Auch das gehörte auf die lange Liste mit Dingen, über die sie mit Russell sprechen musste, dachte sie, als sie sich eine Tasse Tee kochte. Eine halbe Stunde später verabschiedete sie sich. Wren staubte gerade summend Vincents Sämann ab.
B
„Ich habe für Sie gebetet, Katherine“, sagte Russell, nachdem er sie in seinem Büro begrüßt hatte. „Wie geht es Ihnen?“
„Nach meinem öffentlichen Zusammenbruch, meinen Sie?“
„So sehen Sie das?“
Sie lächelte. „Nein. Und die Leute waren sehr freundlich und nachsichtig.“ Sie ließ sich auf ihrem üblichen Platz im Sessel ihm gegenüber nieder. „Aber wenn ich Ihnen jetzt sagen würde, dass meine Panikattacke gar nicht auf der Liste der Dinge steht, über die ich heute mit Ihnen reden will, bekommen Sie dann einen Eindruck von meiner Woche?“
Seine Augen weiteten sich. „Nun dann. Wir sollten zur Ruhe kommen und anfangen.“
Nach der ausgedehnten Zeit der Stille sprachen sie dann doch nicht über den neuesten Konflikt mit Carol, über Kits Erkenntnisse in Bezug auf ihre Beziehung zu Sarah und darüber, wie sie Wrens Abwesenheit erlebte, womit sie eigentlich hatte anfangen wollen. Vielmehr sprachen sie über Logan und alles, was sie seit ihrem ersten Gespräch in ihrem Büro beschäftigte.

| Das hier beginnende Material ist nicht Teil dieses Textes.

(** X3.  A result of the target operation that does not carry the flag
    is never taken for a validation error: after a successful validation
    the caller's test on the resolved value is falsy. *)
Theorem withValidation_result_not_classified data w validated s r s' v :
  safeParse schema data (store w) = (Normal (SafeParseSuccess validated), s) ->
  func validated s = (Normal r, s') ->
  await r = Some (Normal v) ->
  get v "isValidationError" <> Normal (VBool true) ->
  exists p w',
    withValidation schema func data w = (Normal p, w') /\
    await p = Some (Normal v) /\
    forall (W : Type) (u : W),
      exists c, isValidationError v u = (Normal c, u) /\ truthy c = false.
Proof.
  intros H Hf Ha Hn. rewrite (withValidation_success schema func data w validated s H), Hf.
  simpl. eexists. eexists. split; [reflexivity|]. split.
  - rewrite await_resolve. exact Ha.
  - intros W u. apply isValidationError_unflagged. exact Hn.
Qed.

(** X4.  The wrapper does not tell a validation error from a target
    operation result of the same shape: when validation succeeds and the
    target operation, which did run, resolves to a truthy value whose
    [isValidationError] is [true], the predicate answers [true] on what the
    wrapped call resolves to. *)
Theorem withValidation_result_misclassified data w validated s r s' v :
  safeParse schema data (store w) = (Normal (SafeParseSuccess validated), s) ->
  func validated s = (Normal r, s') ->
  await r = Some (Normal v) ->
  truthy v = true ->
  get v "isValidationError" = Normal (VBool true) ->
  exists p w',
    withValidation schema func data w = (Normal p, w') /\
    await p = Some (Normal v) /\
    func_calls (calls w') = func_calls (calls w) ++ [validated] /\
    forall (W : Type) (u : W), isValidationError v u = (Normal (VBool true), u).
Proof.
  intros H Hf Ha Ht Hg. rewrite (withValidation_success schema func data w validated s H), Hf.
  simpl. eexists. eexists. split; [reflexivity|]. split; [|split].
  - rewrite await_resolve. exact Ha.
  - simpl. rewrite !func_calls_app. simpl. rewrite app_nil_r. reflexivity.
  - intros W u. apply isValidationError_true_iff. split; assumption.
Qed.

(** X5.  A failure of the target operation passes through untouched: when
    validation succeeds and [func] throws [e], or returns a promise rejected
    with [e], the wrapped call's promise is rejected with [e]; [func] was
    called once and its effects on the state stay. *)
Theorem withValidation_func_fault data w validated s e :
  safeParse schema data (store w) = (Normal (SafeParseSuccess validated), s) ->
  fst (func validated s) = Throw e \/
  fst (func validated s) = Normal (VPromise (Rejected e)) ->
  exists p w',
    withValidation schema func data w = (Normal p, w') /\
    await p = Some (Throw e) /\
    calls w' = calls w ++ [SafeParseCalled data; FuncCalled validated] /\
    store w' = snd (func validated s).
Proof.
  intros H Hf. rewrite (withValidation_success schema func data w validated s H).
  exists (VPromise (Rejected e)). eexists. split.
  - destruct Hf as [Hf|Hf]; rewrite Hf; reflexivity.
  - simpl. split; [reflexivity|].
    split; [rewrite <- app_assoc; reflexivity | reflexivity].
Qed.

(** X6.  The order of calls: every invocation consults the schema exactly
    once, first, on the raw input; [func] is called after it, once, exactly
    when [safeParse] reported success, and otherwise the state is the one
    [safeParse] left. *)
Theorem withValidation_call_protocol data w :
  (exists validated s,
     safeParse schema data (store w) = (Normal (SafeParseSuccess validated), s) /\
     calls (snd (withValidation schema func data w))
       = calls w ++ [SafeParseCalled data; FuncCalled validated])
  \/
  ((forall validated s,
      safeParse schema data (store w) <> (Normal (SafeParseSuccess validated), s)) /\
   calls (snd (withValidation schema func data w)) = calls w ++ [SafeParseCalled data] /\
   store (snd (withValidation schema func data w)) = snd (safeParse schema data (store w))).
Proof.
  destruct (safeParse schema data (store w)) as [[[validated|error]|e] s] eqn:H.
  - left. exists validated, s. split; [reflexivity|].
    rewrite (withValidation_success schema func data w validated s H). simpl.
    rewrite <- app_assoc. reflexivity.
  - right. rewrite (withValidation_failure schema func data w error s H).
    split; [discriminate|]. split; reflexivity.
  - right. rewrite (withValidation_fault schema func data w e s H).
    split; [discriminate|]. split; reflexivity.
Qed.

(** X7.  The value built on a validation failure has two own properties
    and no more, [isValidationError], which is [true], and [errors], which is
    the validator's issue array as it was reported; the wrapper checks
    nothing itself, so the value has the [ValidationError] type precisely
    when every reported issue is a [ZodIssue]. *)
Theorem withValidation_error_shape (is_ZodIssue : value -> bool) data w error s :
  safeParse schema data (store w) = (Normal (SafeParseError error), s) ->
  exists props,
    fst (withValidation schema func data w) = Normal (VPromise (Fulfilled (VObj props))) /\
    map fst props = ["isValidationError"; "errors"] /\
    lookup_prop "isValidationError" props = Some (VBool true) /\
    lookup_prop "errors" props = Some (VArr (issues error)) /\
    ValidationError_type is_ZodIssue (VObj props) = forallb is_ZodIssue (issues error).
Proof.
  intros H. rewrite (withValidation_failure schema func data w error s H).
  eexists. split; [reflexivity|]. repeat split.
Qed.
(** Drops the white-space runes at the head of a byte list. With
    [fwd = false] the list is a reversed string, so the bytes of a rune
    come last byte first. *)
Fixpoint drop_spaces (fwd : bool) (s : list ascii) : list ascii :=
  match s with
  | [] => []
  | a :: r1 =>
      if ascii_space a then drop_spaces fwd r1 else
      match r1 with
      | [] => s
      | b :: r2 =>
          if (if fwd then space2 a b else space2 b a) then drop_spaces fwd r2 else
          match r2 with
          | [] => s
          | c :: r3 =>
              if (if fwd then space3 a b c else space3 c b a)
              then drop_spaces fwd r3 else s
          end
      end
  end.

(** [strings.TrimSpace]: leading, then trailing white space removed. *)
Definition TrimSpace (s : string) : string :=
  let l := drop_spaces true (list_ascii_of_string s) in
  string_of_list_ascii (rev (drop_spaces false (rev l))).

(** [strings.Split(s, ",")]. *)
Fixpoint split_comma (s : string) : list string :=
  match s with
  | EmptyString => [EmptyString]
  | String c r =>
      if Ascii.eqb c ","%char then EmptyString :: split_comma r
      else match split_comma r with
           | x :: xs => String c x :: xs
           | [] => [String c EmptyString]
           end
  end.

(** [strings.HasPrefix(s, "-")] and [strings.TrimPrefix(s, "-")]. *)
Definition HasPrefix_dash (s : string) : bool :=
  match s with
  | String c _ => Ascii.eqb c "-"%char
  | EmptyString => false
  end.

Definition TrimPrefix_dash (s : string) : string :=
  match s with
  | String c r => if Ascii.eqb c "-"%char then r else s
  | EmptyString => s
  end.

(** [strings.ToLower] on the bytes A..Z. Go also lowers the letters
    above U+007F; no rune lowers to one of the letters of ["left"] except
    from its ASCII capital, so the comparison with ["left"] made by the
    code has the same outcome. *)
Definition lower_byte (c : ascii) : ascii :=
  let n := nat_of_ascii c in
  if ((65 <=? n) && (n <=? 90))%nat then ascii_of_nat (n + 32) else c.

Fixpoint ToLower (s : string) : string :=
  match s with
  | EmptyString => EmptyString
  | String c r => String (lower_byte c) (ToLower r)
  end.

End GoStrings.

Import GoStrings.

(** ** Dynamic values: what an [interface{}] of a filter can hold *)

Inductive value : Type :=
| VNil                                   (* nil *)
| VString (s : string)                   (* string *)
| VInt (n : Z)                           (* int *)
| VUint (n : N)                          (* uint *)
| VFloat (bits : Z)                      (* float64, by its IEEE-754 bits *)
| VBool (b : bool)                       (* bool *)
| VList (l : list value)                 (* []interface{} *)
| VStrings (l : list string)             (* []string *)
| VMap (m : list (string * value))       (* map[string]interface{} *)
| VIntMap (m : list (string * Z))        (* map[string]int *)
| VOther (go_type : string).             (* a value of any other type *)

Definition gomap := list (string * value).

(** ** Query plans: the clauses chained onto a [*gorm.DB] *)

Inductive clause : Type :=
| CUnscoped
| CJoin (sql : string)
| CWhere (sql : string) (args : list value)
| COrder (sql : string)
| COffset (n : Z)
| CLimit (n : Z).

Definition DB := list clause.

Definition db_Unscoped (db : DB) : DB := (db ++ [CUnscoped])%list.
Definition db_Joins (db : DB) (sql : string) : DB := (db ++ [CJoin sql])%list.
Definition db_Where (db : DB) (sql : string) (args : list value) : DB :=
  (db ++ [CWhere sql args])%list.
Definition db_Order (db : DB) (sql : string) : DB := (db ++ [COrder sql])%list.
Definition db_Offset (db : DB) (n : Z) : DB := (db ++ [COffset n])%list.
Definition db_Limit (db : DB) (n : Z) : DB := (db ++ [CLimit n])%list.

(** [db.Model(new(T))] binds the table of the record type, which is fixed
    throughout; it chains no clause. *)
Definition db_Model (db : DB) : DB := db.

(** ** Go's [int] *)

Definition int_wrap (z : Z) : Z := (z + 2 ^ 63) mod 2 ^ 64 - 2 ^ 63.

(** ** The filter *)

Record JoinConfig : Type := mkJoin {
  Table : string;
  On : string;
  JoinType : string
}.

Record Filter : Type := mkFilter {
  Filterable : list string;
  QueryStr : string;
  Filters : gomap;
  Sortable : list string;
  Sort : string;
  Page : Z;
  PageSize : Z;
  Unscoped : bool;
  Joins : list JoinConfig;
  sqlRecords : list string;
  Debug : bool;
  finalSQL : string
}.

„Er und ich scheinen unterschiedlicher Meinung darüber zu sein, wie sehr das Kreuz im Mittelpunkt der Arbeit stehen sollte und ob man auch das Leid – das Leiden Jesu und das der Menschen – zum Thema machen sollte“, sagte sie. „Und ich wäre tief enttäuscht, wenn ich feststellen müsste, dass er tatsächlich mit der Entscheidung des Kuratoriums zu tun hat, Gayle und Wren zu entlassen. Aber lassen wir diese Dinge jetzt mal außer Acht. Mit seiner Meinung, im New Hope-Zentrum fehle es an Diversität, hat er nicht ganz unrecht, und seine Fragen dazu waren schmerzlich prägnant. Bei allem anderen, was im Augenblick meine Aufmerksamkeit fordert, will ich sicher sein, dass ich mir die nötige Zeit nehme, um intensiv darüber nachzudenken. Das ist tatsächlich ein wichtiges Thema.“ Denn sonst, dachte sie, würde die Gelegenheit zur Weiterentwicklung wieder einmal der Tyrannei des Dringlichen zum Opfer fallen. Und das wollte sie nicht zulassen.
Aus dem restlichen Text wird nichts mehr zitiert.